Studies from Europe, North America and Australia report prevalence of pharyngeal CT and NG infection of 1–2% and 2–8%, respectively, and prevalence of rectal CT and NG infection of 6–9% and 2–7%, respectively among MSM.4 ,5 ,7 ,13–16 There are no systematically collected and published data about prevalence of rectal and pharyngeal CT and NG infection among MSM in Germany.
Testing for urethral infection reveals only up to 30% of all prevalent CT and NG infections in MSM.4 ,7 ,15 According to the existing evidence, strategies such as guidelines on STI screening and a computer alert on an electronic medical record increase screening rates for respective infections.17–18 Guidelines in Germany, last updated in the year 2000, suggest that individuals reporting oral or anal intercourse should be tested for rectal or pharyngeal CT and NG infections. However, in Germany, for men not complaining about suspect symptoms or not being directly referred as a sexual contact of a patient diagnosed with an infection, rectal, pharyngeal and urethral testing is currently not reimbursed by the health insurance companies. Furthermore, sexual history is rarely taken by primary healthcare providers.
Our aim was to determine the prevalence of pharyngeal and rectal CT and NG infections among MSM in Germany and describe associations between these infections, sexual practices and other factors in order to provide an evidence base for screening recommendations.
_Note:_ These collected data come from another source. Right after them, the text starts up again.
(** *** From one call to the next *)

(** The record that a reconciled page leaves. *)
Lemma reconciled_record url out checking st r :
  http_get (log st) url (request_headers url st) = Got r ->
  status_code r <> 304 -> raises_for_status r = false ->
  is_duplicate checking st (get_page_title (text r)) = false ->
  let old := record_of url (cache_data st) in
  let new := record_of url (cache_data (handler url out checking st).2) in
  etag new = refreshed (header_etag r) (etag old)
  /\ last_modified new
     = refreshed (header_last_modified r) (last_modified old).
Proof.
  intros Hget H304 Hok Hd. cbn zeta.
  rewrite (handler_reconciles _ _ _ _ _ Hget H304 Hok Hd).
  pose proof (reconcile_cache url out r (titled url out checking r st)) as Hc.
  destruct (reconcile now url out r (titled url out checking r st))
    as [written st'].
  cbn [snd]. rewrite Hc, record_of_update.
  destruct (settled_fields r written (now (log st'))
              (record_of url (cache_data (titled url out checking r st))))
    as (_ & He & Hl & _).
  destruct (titled_record url out checking r st) as (He' & Hl' & _).
  cbn zeta in *. rewrite He, Hl, He', Hl'. split; reflexivity.
Qed.

(** X17.  The validators come back: after a page that reached the
    reconciler, the next request for the URL carries in If-None-Match the
    entity tag of the response and in If-Modified-Since its date, or the
    values sent before when the response had none. *)
Theorem validators_are_sent_back url out checking st r :
  http_get (log st) url (request_headers url st) = Got r ->
  status_code r <> 304 ->
  raises_for_status r = false ->
  is_duplicate checking st (get_page_title (text r)) = false ->
  let st' := (handler url out checking st).2 in
  header "If-None-Match" (request_headers url st')
  = refreshed (header_etag r)
              (header "If-None-Match" (request_headers url st))
  /\ header "If-Modified-Since" (request_headers url st')
     = refreshed (header_last_modified r)
                 (header "If-Modified-Since" (request_headers url st)).
Proof.
  intros Hget H304 Hok Hd. cbn zeta.
  destruct (request_validators url st) as [-> ->].
  destruct (request_validators url (handler url out checking st).2)
    as [-> ->].
  exact (reconciled_record url out checking st r Hget H304 Hok Hd).
Qed.
Lemma import_entry_keeps_existing_witness :
  exists n',
    descend [lit "docs"] (fst (import_entry entry_readme (root sample_vfs)))
    = Some n'
    /\ type n' = TDir /\ content n' = None /\ permissions n' = Some 493%Z.
Proof.
  apply (import_entry_keeps_existing entry_readme (root sample_vfs)
           [lit "docs"] (mkNode TDir
              [(lit "readme.txt",
                mkNode TFile [] (Some (lit "aGVsbG8=")) (Some 420%Z))]
              None (Some 493%Z))).
  - right. apply prefixb_is_prefix. reflexivity.
  - reflexivity.
Defined.










(** ** The four commands resolve a path alike *)

Lemma cat_file_cases (self : VFS) (path : str) :
  match get_node self path with
  | None => cat_file self path = NotFound path
  | Some node =>
      match type node with
      | TDir => cat_file self path = NotAFile path
      | TFile => exists text, cat_file self path = Content text
      end
  end.
Proof.
  unfold cat_file. rewrite (get_node_normalized self self path eq_refl).
  destruct (get_node self path) as [node|]; [|reflexivity].
  destruct (type node); [reflexivity|].
  destruct (b64decode _) as [raw|]; [|eauto].
  destruct (bytes_decode raw); eauto.
Qed.
Lemma file_too_large_iff_over_limit_witness :
  (∃ body, validate config_zero env_ok fs_doc (request_plain upload_small)
           = (fs_doc, Ret (body, 413))
           ∧ body !! "erro_codigo" = Some (VStr "FILE_TOO_LARGE"))
  ∧ (∃ resultado,
       os_path_isfile (<[tmp_name env_ok := stream upload_small]> fs_doc) (tmp_name env_ok)
       = true
       ∧ validate_pdf_with_tcees (<[tmp_name env_ok := stream upload_small]> fs_doc)
           (session env_ok) (tmp_name env_ok) false = Ret resultado
       ∧ (validate default_config env_ok fs_doc (request_plain upload_small)).2
         = Ret (setitem "nome_arquivo" (VStr (filename upload_small)) resultado, 200)
       ∧ (validate default_config env_ok fs_doc (request_plain upload_small)).1
           !! tmp_name env_ok = None
       ∧ os_path_isfile (validate default_config env_ok fs_doc (request_plain upload_small)).1
           (tmp_name env_ok) = false)
  ∧ (too_large config_zero upload_text
     ∧ ∃ body, (validate config_zero env_ok fs_doc (request_plain upload_text)).2
               = Ret (body, 400)
               ∧ body !! "erro_codigo" = Some (VStr "NOT_PDF"))
  ∧ (∃ body, (validate config_secret env_ok fs_doc (request_plain upload_small)).2
             = Ret (body, 401)
             ∧ body !! "erro_codigo" = Some (VStr "AUTH_ERROR")).
Proof.
  split; [| split; [| split]].
  - apply (proj1 (proj1 (proj2 (@file_too_large_iff_over_limit example_runtime config_zero
                                  env_ok fs_doc (request_plain upload_small)))
                   upload_small eq_refl eq_refl eq_refl)).
    vm_compute. reflexivity.
  - apply (proj2 (proj1 (proj2 (@file_too_large_iff_over_limit example_runtime default_config
                                  env_ok fs_doc (request_plain upload_small)))
                   upload_small eq_refl eq_refl eq_refl)).
    intros Hlarge. vm_compute in Hlarge. discriminate Hlarge.
  - split; [vm_compute; reflexivity |].
    apply (proj2 (proj2 (proj2 (proj2 (@file_too_large_iff_over_limit example_runtime
                                         config_zero env_ok fs_doc
                                         (request_plain upload_text))))) upload_text);
      reflexivity.
  - apply (proj1 (proj2 (proj2 (@file_too_large_iff_over_limit example_runtime config_secret
                                  env_ok fs_doc (request_plain upload_small)))));
      reflexivity.
Defined.

(** ** Several files *)

Lemma map_indexed_total {A B} (f : nat → A → res B) (l : list A) (i : nat) :
  (∀ j x, ∃ y, f j x = Ret y) →
  ∃ ys, map_indexed f i l = Ret ys
        ∧ length ys = length l
        ∧ ∀ k x, l !! k = Some x → ∃ y, ys !! k = Some y ∧ f (i + k)%nat x = Ret y.
Proof.
  intros Hf. revert i. induction l as [| x l IH]; intros i.
  - exists []. repeat split. intros k x [=].
  - destruct (Hf i x) as (y & Hy). destruct (IH (S i)) as (ys & Hys & Hlen & Hk).
    exists (y :: ys). cbn [map_indexed]. rewrite Hy, bind_Ret, Hys, bind_Ret.
    split; [reflexivity |]. split; [cbn; lia |].
    intros [| k] x' Hx'.
    + injection Hx' as <-. exists y. split; [reflexivity |]. by rewrite Nat.add_0_r.
    + destruct (Hk k x' Hx') as (y' & Hy' & Hfy'). exists y'. split; [exact Hy' |].
      by rewrite Nat.add_succ_r.
Qed.

(** C8 (as stated): one result per validated path whatever [max_workers]
    is.  With [max_workers = 0] the pool cannot be created and the call
    raises instead of returning. *)
Lemma validate_multiple_pdfs_zero_workers :
  validate_multiple_pdfs fs_doc (fun _ => session_ok) None [doc_path] 0
  = Exc "max_workers must be greater than 0"
  ∧ ¬ ∃ results,
        validate_multiple_pdfs fs_doc (fun _ => session_ok) None [doc_path] 0 = Ret results
        ∧ length results = 1%nat.
Proof.
  split; [reflexivity |]. intros (results & Hres & _). discriminate Hres.
Qed.
(** * Shallow embedding of parts of the tailcall GraphQL engine

    Modules follow the Rust source files:
    - [Valid]             : core::valid, the accumulating validation result
    - [QueryComplexity]   : core/jit/rules/query_complexity.rs
    - [Template]          : the Mustache request template (benches/request_template_bench.rs)
    - [Extension]         : core/blueprint/operators/extension.rs
    - [JitExecutor]       : core/jit/graphql_executor.rs, core/jit/exec_const.rs
    - [ReaderContext]     : core/config/reader_context.rs
    - [QueryGenerator]    : core/generator/openapi/query_generator.rs
    - [Hasher]            : tailcall-hasher/src/lib.rs *)

From Stdlib Require Import List String Ascii Bool ZArith Lia.
From Stdlib Require Import Numbers.DecimalString.
Import ListNotations.
Open Scope list_scope.
Open Scope string_scope.
#[local] Set Warnings "-register-all".

(** ** core::valid::Valid<A, E>: success, or a non-empty list of causes *)
Module Valid.

Inductive Valid (A E : Type) : Type :=
| Succeed : A -> Valid A E
| Fail : list E -> Valid A E.
Arguments Succeed {A E} _.
Arguments Fail {A E} _.

Definition succeed {A E} (a : A) : Valid A E := Succeed a.
Definition fail {A E} (e : E) : Valid A E := Fail [e].

Definition from_option {A E} (o : option A) (e : E) : Valid A E :=
  match o with Some a => Succeed a | None => Fail [e] end.

Definition map {A B E} (f : A -> B) (v : Valid A E) : Valid B E :=
  match v with Succeed a => Succeed (f a) | Fail es => Fail es end.

Definition and_then {A B E} (v : Valid A E) (f : A -> Valid B E) : Valid B E :=
  match v with Succeed a => f a | Fail es => Fail es end.

Definition map_to {A B E} (v : Valid A E) (b : B) : Valid B E :=
  map (fun _ => b) v.

Definition is_succeed {A E} (v : Valid A E) : bool :=
  match v with Succeed _ => true | Fail _ => false end.

End Valid.
Import Valid.

(** ** Query complexity rule *)
Module QueryComplexity.

(** A node of [OperationPlan::as_nested()]: a [Field<Nested<_>>] with its
    name and the child fields returned by [iter_only(|_| true)]. *)
Inductive Field : Type :=
| mkField : string -> list Field -> Field.

Definition name (f : Field) : string := match f with mkField n _ => n end.
Definition children (f : Field) : list Field := match f with mkField _ cs => cs end.

(** [OperationPlan]: the top-level nodes, as [plan.as_nested()] yields them. *)
Definition OperationPlan := list Field.

(** [QueryComplexity(usize)] *)
Definition QueryComplexity := nat.
Lemma month_number_Some name m :
  month_number name = Some m
  ↔ ∃ i abbr, month_abbr !! i = Some abbr
       ∧ code_points abbr = to_lower <$> name
       ∧ m = Z.of_nat (S i).
Proof.
  unfold month_number. split.
  - destruct (list_find _ _) as [[i n]|] eqn:Hfind; [|done].
    apply list_find_Some in Hfind as (Hi & Hn & _).
    intros [= <-]. by exists i, n.
  - intros (i & abbr & Hi & Hname & ->).
    assert (list_find (λ n, code_points n = to_lower <$> name) month_abbr
            = Some (i, abbr)) as ->; [|done].
    apply list_find_Some. split; [done|]. split; [done|].
    intros j n Hj Hlt Hn.
    assert (j = i) by (apply (code_points_month_abbr j i n abbr); congruence).
    lia.
Qed.

Lemma match_month_Some s m y :
  match_month s = Some (m, y)
  ↔ ∃ name ws i abbr,
      s = name ++ ws ++ y
      ∧ month_abbr !! i = Some abbr
      ∧ code_points abbr = to_lower <$> name
      ∧ m = Z.of_nat (S i)
      ∧ run_of is_space ws ∧ four_digits y.
Proof.
  unfold match_month, run_of, four_digits. split.
  - destruct (month_number _) as [m'|] eqn:Hm; [|done].
    apply month_number_Some in Hm as (i & abbr & Hi & Hname & ->).
    destruct (_ && _) eqn:Hguard; [|done]. intros [= <- <-].
    repeat (apply andb_true_iff in Hguard as [Hguard ?]).
    exists (take 3 s), (take_while is_space (drop 3 s)), i, abbr.
    split; [by rewrite take_drop_while, take_drop|].
    split; [done|]. split; [done|]. split; [done|].
    split; [split; [by apply nonempty_true|apply Forall_take_while]|].
    split; [by apply Nat.eqb_eq|by apply forallb_Forall].
  - intros (name & ws & i & abbr & -> & Hi & Hname & -> & [Hne Hws] & [Hlen Hy]).
    assert (length name = 3%nat) as Hlname
      by (by apply (month_abbr_length i abbr)).
    assert (stops is_space (y ++ [])) as Hstop
      by (apply four_digits_stops; [apply digit_not_space|done]).
    rewrite app_nil_r in Hstop.
    rewrite take_app_length', drop_app_length' by done.
    rewrite (proj2 (month_number_Some name _)) by (by exists i, abbr).
    rewrite take_while_app, drop_while_app by done.
    by rewrite (proj2 (nonempty_true ws)), Hlen, (proj2 (forallb_Forall _ y)).
Qed.

(** [pd.to_datetime] with ['%b %Y'] resolves exactly the text that is a month
    label of a year from 1 on whose first day is within the bounds of a
    timestamp; a timestamp stays what it is. *)
Lemma to_datetime_month_Some ib label d :
  to_datetime_month ib label = Some (Date d)
  ↔ label = Some (Date d)
    ∨ ∃ s month year,
        label = Some (Str s)
        ∧ month_label (code_points s) month year
        ∧ 1 ≤ year
        ∧ d = first_of_month year month
        ∧ ib d = true.
Proof.
  unfold to_datetime_month, month_label, first_of_month. split.
  - destruct label as [[s|q|d']|]; try done; [|intros [= ->]; by left].
    destruct (match_month _) as [[m g]|] eqn:Hm; [|done].
    apply match_month_Some in Hm as (name & ws & i & abbr & Hs & Hi & Hname & -> & Hws & Hy).
    rewrite (int_four_digits g Hy).
    destruct (_ && _) eqn:Hguard; [|done]. intros [= <-].
    apply andb_true_iff in Hguard as [Hyear Hib].
    right. exists s, (Z.of_nat (S i)), (digits_value g). split; [done|]. split.
    { by exists name, ws, g, i, abbr. }
    repeat split; try done; lia.
  - intros [->|(s & m & y & -> & (name & ws & g & i & abbr & Hs & Hi & Hname & -> & Hws & Hy & ->)
              & Hyear & -> & Hib)]; [done|].
    rewrite (proj2 (match_month_Some _ (Z.of_nat (S i)) g))
      by (by exists name, ws, i, abbr).
    rewrite (int_four_digits g Hy), Hib.
    by replace (1 <=? digits_value g) with true by (symmetry; lia).
Qed.

Lemma to_datetime_month_total ib label :
  to_datetime_month ib label = None
  ∨ ∃ d, to_datetime_month ib label = Some (Date d).
Proof.
  unfold to_datetime_month. destruct label as [[s| |]|]; eauto.
  destruct (match_month _) as [[m g]|]; auto.
  destruct (int g); auto.
  destruct (_ && _); eauto.
Qed.

(** *** Counting the cells of the pivot *)

Section pivot.

Variable tc : string.
Implicit Types (rs : list row) (l s : scalar).

Abbreviation keys rs := (omap (pair_key tc "Booking Status") rs).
We conducted a cross-sectional study in 22 STI sentinel and MSM counselling sites in 16 cities across Germany between August 2009 and December 2010. The nationwide STI sentinel network consisted of local health offices, STI clinics and private practitioners.1 For the study we recruited a convenience sample of sites that are visited by MSM and had an interest to participate. The majority of these sites were community HIV and STI testing sites that are predominantly visited by HIV negative and untested persons. To measure factors associated with HIV status, we also contacted sites providing HIV care (n=7) to increase enrolment. Assuming that twice as many HIV-negative than HIV-positive persons will participate, with α=0.05, power 80%, and estimated prevalence of CT and NG of 5% among HIV-negative and 10% among HIV-positive persons, a study population of 341 HIV-positive and 682 HIV-negative participants was needed. Assuming that around one half of all questionnaires would provide a sufficient amount of information for further analysis, a total sample of 2046 was required.
MSM, who attended the study sites, were invited to participate regardless of symptoms. We included MSM who reported at least one male sexual partner within the previous 6 months, agreed to provide a rectal and/or pharyngeal swab and had not participated in the study before.
We collected information on demographics, sexual practices and symptoms by using a standardised self-administered questionnaire that was designed based on previous surveys in Germany and on questionnaires used by some of the study sites.19 Information on HIV status was either self-reported through the questionnaire or obtained from healthcare providers in the respective testing site. The healthcare provider either reported the result of HIV testing or the information from the case notes. For all participants with missing questionnaires, information on HIV status was acquired from the healthcare provider. Participants with self-reported or healthcare provider-reported positive HIV status were counted as HIV-positive. Other participants were counted as not known to be HIV-positive and included those with a recent HIV-negative test, those whose HIV test was not recent and those who had never been tested for HIV. All data were checked for plausibility and corrected, set to missing or excluded if corrections were not possible.
Rectal and pharyngeal specimens were collected and tested for CT and NG. The specimens were collected mainly by medical staff and in some cases by participants themselves according to standard procedures. Urine testing or taking of urethral swabs were optional and were performed by some of the sites in addition to the study protocol. If performed, results were reported. In addition, it was possible to undergo HIV testing, as routinely done.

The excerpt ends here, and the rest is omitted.